**WORK TO COMPLETE:** In the records below, count every line where the string "Definition" appears, and reply with the count only.

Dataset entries
Lemma number_stores o num spec :
  number o num spec =
    let i := if sizeof_tmp <? field_width spec then field_width spec else sizeof_tmp in
    if room o <=? i then Some (skip i o) else store_all store1 (number_text num spec) o.
Proof.
  unfold number, number_text. cbv zeta. destruct (room o <=? _); [done|].
  fold (minus_of num spec). destruct (minus_of num spec); cbv iota.
  all: set (tmp := number_digits _ _).
  all: change (ZEROPAD + LEFT) with (Z.lor ZEROPAD LEFT); rewrite has_flag_lor.
  all: unfold prefix_of, padded, fill; destruct (has_flag (ps_flags spec) SPECIAL && _), (ps_base spec =? 16),
         (has_flag (ps_flags spec) ZEROPAD), (has_flag (ps_flags spec) LEFT); cbn [orb negb app length].
  all: rewrite ?length_rev; cbn [length].
  all: lazymatch goal with |- context [Z.to_nat (?x - Z.of_nat ?k - ?y)] =>
         try replace (x - 1 - 2 - y) with (x - Z.of_nat k - y) by lia;
         try replace (x - 1 - 1 - y) with (x - Z.of_nat k - y) by lia;
         try replace (x - 2 - y) with (x - Z.of_nat k - y) by lia;
         try replace (x - 1 - y) with (x - Z.of_nat k - y) by lia;
         try replace (x - y) with (x - Z.of_nat k - y) by lia;
         generalize (x - Z.of_nat k - y); intros n end.
  all: cbn [store_all mbind option_bind]; stores.
Qed.

Lemma chars_app s t : chars (s +:+ t) = chars s ++ chars t.
Proof. induction s as [|c s IH]; [done|]. rewrite app_String. cbn. f_equal. exact IH. Qed.
Lemma len_chars s : len (chars s) = slen s.
Proof. unfold slen. f_equal. induction s as [|c s IH]; cbn; [done|f_equal; exact IH]. Qed.

Lemma chars_digits ds : chars (text_of_digits ds) = rev (digit_char <$> ds).
Proof.
  induction ds as [|d ds IH] using rev_ind; [done|].
  rewrite text_of_digits_snoc, fmap_app, rev_app_distr, <- IH. done.
Qed.

Lemma power_digits_ok fuel k num : 3 <= k <= 4 -> 0 <= num < 2 ^ (k * Z.of_nat (S fuel)) ->
  power_digits (S fuel) k num = digit_char <$> digits (2 ^ k) num.
Proof.
  intros Hk. assert (Hb : 8 <= 2 ^ k) by (apply (Z.pow_le_mono_r 2 3 k); lia).
  assert (Hm : forall n, Z.land (u8 n) (Z.shiftl 1 k - 1) = n mod 2 ^ k).
  { intros n. replace (Z.shiftl 1 k - 1) with (Z.ones k) by (rewrite Z.ones_equiv, Z.shiftl_mul_pow2; lia).
    rewrite Z.land_ones by lia. unfold u8. replace 8 with (k + (8 - k)) by lia.
    rewrite Z.pow_add_r, Z.rem_mul_r by lia. rewrite Z.mul_comm, Z_mod_plus_full. apply Z.mod_mod. lia. }
  revert num. induction fuel as [|fuel IH]; intros num Hn;
    rewrite digits_step by lia; cbn [power_digits]; rewrite Hm, Z.shiftr_div_pow2 by lia.
  - replace (k * Z.of_nat 1) with k in Hn by lia. rewrite Z.div_small, Z.mod_small by lia.
    by replace (num <? 2 ^ k) with true by lia.
  - destruct (Z.ltb_spec num (2 ^ k)) as [H|H].
    + rewrite Z.div_small, Z.mod_small by lia. done.
    + assert (1 <= num / 2 ^ k) by (apply Z.div_le_lower_bound; lia).
      replace (num / 2 ^ k =? 0) with false by lia. cbn [fmap list_fmap]. f_equal.
      apply IH. split; [lia|]. apply Z.div_lt_upper_bound; [lia|].
      rewrite <- Z.pow_add_r by lia. replace (k + k * Z.of_nat (S fuel)) with (k * Z.of_nat (S (S fuel))) by lia.
      lia.
Qed.

Lemma number_digits_ok num base : is_u64 num -> base = 8 \/ base = 10 \/ base = 16 ->
  rev (number_digits num base) = chars (text_of_digits (digits base num)).
Proof.
  intros Hn Hb. rewrite chars_digits. f_equal. unfold number_digits.
  destruct (Z.ltb_spec num base) as [H|H].
  { unfold is_u64 in Hn. rewrite digits_step by lia. by replace (num <? base) with true by lia. }
  destruct Hb as [->|[->| ->]]; cbn [negb Z.eqb Pos.eqb].
  - apply (power_digits_ok 63 3); [lia|]. unfold is_u64 in Hn.
    change (2 ^ (3 * Z.of_nat 64)) with (2 ^ 192). lia.
  - by apply put_dec_generic.
  - apply (power_digits_ok 63 4); [lia|]. unfold is_u64 in Hn.
    change (2 ^ (4 * Z.of_nat 64)) with (2 ^ 256). lia.
Qed.

(** sizeof_tmp is enough. *)
Lemma length_number_digits num base : is_u64 num -> base = 8 \/ base = 10 \/ base = 16 ->
  len (number_digits num base) <= 22.
Proof.
  intros Hn Hb. rewrite <- length_rev, number_digits_ok by done. rewrite len_chars, slen_text_of_digits.
  unfold digits. unfold is_u64 in Hn.
  pose proof (length_digits_aux (S (Z.to_nat (Z.log2 num))) base num 21) as H.
  assert (Hp : 8 ^ Z.of_nat 22 <= base ^ Z.of_nat 22) by (apply Z.pow_le_mono_l; lia).
  change (8 ^ Z.of_nat 22) with (2 ^ 66) in Hp. lia.
Qed.

Lemma len_padded left zero w pfx body :
  len (padded left zero w pfx body) = Z.max w (len pfx + len body).
Proof. unfold padded. destruct left, zero; rewrite !length_app, repeat_length; lia. Qed.

Lemma runs_number num spec : is_u64 num -> ps_base spec = 8 \/ ps_base spec = 10 \/ ps_base spec = 16 ->
  Runs (fun o => number o num spec) (crude (number_text num spec) (Z.max 28 (field_width spec))).
Proof.
  intros Hn Hb. apply runs_crude.
  - unfold number_text. rewrite len_padded, length_rev, length_app.
    assert (Hd : len (number_digits (if minus_of num spec then u64 (- s64 num) else num) (ps_base spec)) <= 22)
      by (apply length_number_digits; [case_match; [apply u64_range|done]|done]).
    assert (len (prefix_of spec) <= 2) by (unfold prefix_of; repeat case_match; simpl; lia).
    assert (len (if minus_of num spec then ["-"%char] else []) <= 1) by (case_match; simpl; lia). lia.
  - intros o. rewrite number_stores. cbv zeta. unfold sizeof_tmp.
    replace (if 28 <? field_width spec then field_width spec else 28) with (Z.max 28 (field_width spec))
      by (case_match; lia). done.
Qed.

(** ** The texts of strings and characters *)

Definition string_text (s : string) (left : bool) (w p : Z) : list ascii :=
  padded left false w [] (chars (String.substring 0 (Z.to_nat (strnlen s p)) s)).

Lemma slen_prefix n s : 0 <= n <= slen s -> slen (String.substring 0 (Z.to_nat n) s) = n.
Proof.
  unfold slen. intros Hn. enough (H : forall k, (k <= String.length s)%nat ->
    String.length (String.substring 0 k s) = k) by (rewrite H; lia).
  clear. induction s as [|c s IH]; intros [|k] Hk; simpl in *; try done; [lia|]. rewrite IH; lia.
Qed.

Lemma fill_to_end n w : Z.to_nat ((if n <? w then n - 1 else w - 1) - n) = 0%nat.
Proof. case_match; lia. Qed.

Lemma runs_string s spec :
  Runs (fun o => string_conv o s spec)
    (let s := default "(null)" s in
     crude (string_text s (has_flag (ps_flags spec) LEFT) (field_width spec) (precision spec))
       (Z.max (strnlen s (precision spec)) (field_width spec))).
Proof.
  cbv zeta. unfold string_conv. set (t := default "(null)" s). cbv zeta.
  assert (Hl : 0 <= strnlen t (precision spec) <= slen t).
  { unfold strnlen. pose proof (slen_nonneg t). case_match; lia. }
  assert (Hlen : len (chars (String.substring 0 (Z.to_nat (strnlen t (precision spec))) t)) =
                 strnlen t (precision spec)) by (rewrite len_chars; by apply slen_prefix).
  apply runs_crude.
  - unfold string_text. rewrite len_padded, Hlen. simpl. lia.
  - intros o. replace (if strnlen t _ <? field_width spec then _ else _)
      with (Z.max (strnlen t (precision spec)) (field_width spec)) by (case_match; lia).
    destruct (room o <=? _); [done|]. unfold string_text, padded. rewrite Hlen. cbn [length app].
    fold (chars (String.substring 0 (Z.to_nat (strnlen t (precision spec))) t)).
    set (cs := chars _). set (n := strnlen t (precision spec)).
    replace (field_width spec - Z.of_nat 0 - n) with (field_width spec - n) by lia. unfold fill_to.
    destruct (has_flag (ps_flags spec) LEFT); cbn [negb mbind option_bind]; stores.
    by rewrite fill_to_end.
Qed.

Lemma runs_char c spec :
  Runs (fun o => char_conv o c spec)
    (guarded (padded (has_flag (ps_flags spec) LEFT) false (field_width spec) [] [c])).
Proof.
  assert (Hg : forall o, char_conv o c spec =
    store_all store_guarded (padded (has_flag (ps_flags spec) LEFT) false (field_width spec) [] [c]) o).
  { intros o. unfold char_conv, padded, fill_char. cbn [length app].
    replace (field_width spec - Z.of_nat 0 - Z.of_nat 1) with (field_width spec - 1) by lia.
    assert (Hz : Z.to_nat ((if 0 <? field_width spec then 0 else field_width spec - 1) - 1) = 0%nat)
      by (case_match; lia).
    destruct (has_flag (ps_flags spec) LEFT); cbn [negb mbind option_bind store_all].
    - destruct (store_guarded c o); cbn [mbind option_bind]; [|done].
      by destruct (store_all store_guarded _ _).
    - rewrite store_all_app. destruct (store_all store_guarded _ _); cbn [mbind option_bind store_all]; [|done].
      rewrite Hz. by destruct (store_guarded c _). }
  intros o Hp. rewrite Hg. by apply runs_guarded.
Qed.

Lemma runs_pointer n spec :
  let spec' := set_base 16 (if field_width spec =? -1
                            then set_pflags (Z.lor (ps_flags spec) ZEROPAD) (set_width 16 spec) else spec) in
  Runs (fun o => pointer o n spec) (crude (number_text (u64 n) spec') (Z.max 28 (field_width spec'))).
Proof. cbv zeta. apply runs_number; [apply u64_range|]. cbn. tauto. Qed.

(** ** Formats

    The formats that vsprintf.c supports, as data. *)
Inductive count := Unset | Fixed (n : Z) | Star.
Inductive int_kind := Dec | Uns | Oct | Hex.
Record fmt_flags := mk_flags { left_ : bool; special_ : bool; zero_ : bool }.
Inductive directive :=
  | Plain (s : string)
  | Percent
  | Int (f : fmt_flags) (w : count) (longs : nat) (k : int_kind)
  | Str (f : fmt_flags) (w p : count)
  | Char (f : fmt_flags) (w : count)
  | Ptr (f : fmt_flags) (w : count).

Definition show_flags (f : fmt_flags) : string :=
  (if left_ f then "-" else "") +:+ (if special_ f then "#" else "") +:+ (if zero_ f then "0" else "").
Definition show_count (c : count) : string :=
  match c with Unset => "" | Fixed n => fmt_u n | Star => "*" end.
Definition show_precision (c : count) : string :=
  match c with Unset => "" | _ => "." +:+ show_count c end.
Definition show_longs (n : nat) : string := match n with O => "" | S O => "l" | _ => "ll" end.
Definition show_kind (k : int_kind) : string :=
  match k with Dec => "d" | Uns => "u" | Oct => "o" | Hex => "x" end.
Definition show_directive (d : directive) : string :=
  match d with
  | Plain s => s
  | Percent => "%%"
  | Int f w n k => "%" +:+ show_flags f +:+ show_count w +:+ show_longs n +:+ show_kind k
  | Str f w p => "%" +:+ show_flags f +:+ show_count w +:+ show_precision p +:+ "s"
  | Char f w => "%" +:+ show_flags f +:+ show_count w +:+ "c"
  | Ptr f w => "%" +:+ show_flags f +:+ show_count w +:+ "p"
  end.
Definition show_format (ds : list directive) : string :=
  foldr (fun d s => show_directive d +:+ s) "" ds.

**SOLUTION TO THIS EXERCISE:** 8